*WHAT THE TASK ASKS:* Lines from the one containing "(** The accumulator" to the end of the data below are to be restated exactly, with both ends included and nothing else.

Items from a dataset

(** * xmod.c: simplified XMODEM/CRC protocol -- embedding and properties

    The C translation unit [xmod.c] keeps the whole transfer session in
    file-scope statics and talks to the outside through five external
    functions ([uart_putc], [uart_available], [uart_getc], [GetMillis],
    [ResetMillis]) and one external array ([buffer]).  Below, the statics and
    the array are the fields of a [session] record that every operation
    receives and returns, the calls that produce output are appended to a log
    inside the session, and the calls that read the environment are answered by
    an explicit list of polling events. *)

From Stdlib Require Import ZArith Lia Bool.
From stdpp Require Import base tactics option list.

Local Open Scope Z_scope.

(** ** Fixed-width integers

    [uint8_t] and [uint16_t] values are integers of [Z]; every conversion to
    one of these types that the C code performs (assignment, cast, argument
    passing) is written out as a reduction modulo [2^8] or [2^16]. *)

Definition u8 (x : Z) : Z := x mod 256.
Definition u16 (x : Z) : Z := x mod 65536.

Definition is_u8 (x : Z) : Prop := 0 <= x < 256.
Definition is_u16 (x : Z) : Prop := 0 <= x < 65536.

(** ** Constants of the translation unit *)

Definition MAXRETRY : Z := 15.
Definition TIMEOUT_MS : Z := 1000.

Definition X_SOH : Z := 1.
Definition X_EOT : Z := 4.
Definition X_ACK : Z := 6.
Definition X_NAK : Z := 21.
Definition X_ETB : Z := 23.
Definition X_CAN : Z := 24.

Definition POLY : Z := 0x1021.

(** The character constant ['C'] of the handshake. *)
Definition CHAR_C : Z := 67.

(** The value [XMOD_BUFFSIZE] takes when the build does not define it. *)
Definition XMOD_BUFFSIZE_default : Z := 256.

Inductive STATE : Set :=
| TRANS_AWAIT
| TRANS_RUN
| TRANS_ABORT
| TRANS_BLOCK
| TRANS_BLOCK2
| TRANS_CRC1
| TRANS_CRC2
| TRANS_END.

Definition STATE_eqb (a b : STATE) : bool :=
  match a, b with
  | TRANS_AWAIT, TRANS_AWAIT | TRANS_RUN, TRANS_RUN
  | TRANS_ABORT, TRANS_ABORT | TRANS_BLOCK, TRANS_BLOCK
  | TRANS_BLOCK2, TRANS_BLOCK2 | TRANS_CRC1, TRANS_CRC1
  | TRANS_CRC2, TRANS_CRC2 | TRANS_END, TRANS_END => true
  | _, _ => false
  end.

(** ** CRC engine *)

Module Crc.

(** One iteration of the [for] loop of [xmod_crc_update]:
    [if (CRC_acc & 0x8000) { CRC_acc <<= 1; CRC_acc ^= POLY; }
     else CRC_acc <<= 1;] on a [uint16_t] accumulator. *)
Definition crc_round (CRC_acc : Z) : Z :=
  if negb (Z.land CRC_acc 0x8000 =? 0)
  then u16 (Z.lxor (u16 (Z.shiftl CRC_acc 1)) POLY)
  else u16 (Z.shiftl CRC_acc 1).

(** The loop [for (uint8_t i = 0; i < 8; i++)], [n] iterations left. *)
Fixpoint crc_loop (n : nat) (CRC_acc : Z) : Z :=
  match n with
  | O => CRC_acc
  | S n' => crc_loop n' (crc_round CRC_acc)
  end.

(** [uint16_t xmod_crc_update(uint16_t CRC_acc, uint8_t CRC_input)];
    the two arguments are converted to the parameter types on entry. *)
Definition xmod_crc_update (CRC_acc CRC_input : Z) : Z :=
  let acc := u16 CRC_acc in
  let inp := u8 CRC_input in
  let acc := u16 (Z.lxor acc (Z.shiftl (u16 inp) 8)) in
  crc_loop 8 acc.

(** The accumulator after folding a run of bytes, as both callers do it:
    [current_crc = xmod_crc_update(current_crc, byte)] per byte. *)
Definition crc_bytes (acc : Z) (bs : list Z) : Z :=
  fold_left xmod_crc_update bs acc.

*EXERCISE RESPONSE:*
(** The accumulator after folding a run of bytes, as both callers do it:
    [current_crc = xmod_crc_update(current_crc, byte)] per byte. *)
Definition crc_bytes (acc : Z) (bs : list Z) : Z :=
  fold_left xmod_crc_update bs acc.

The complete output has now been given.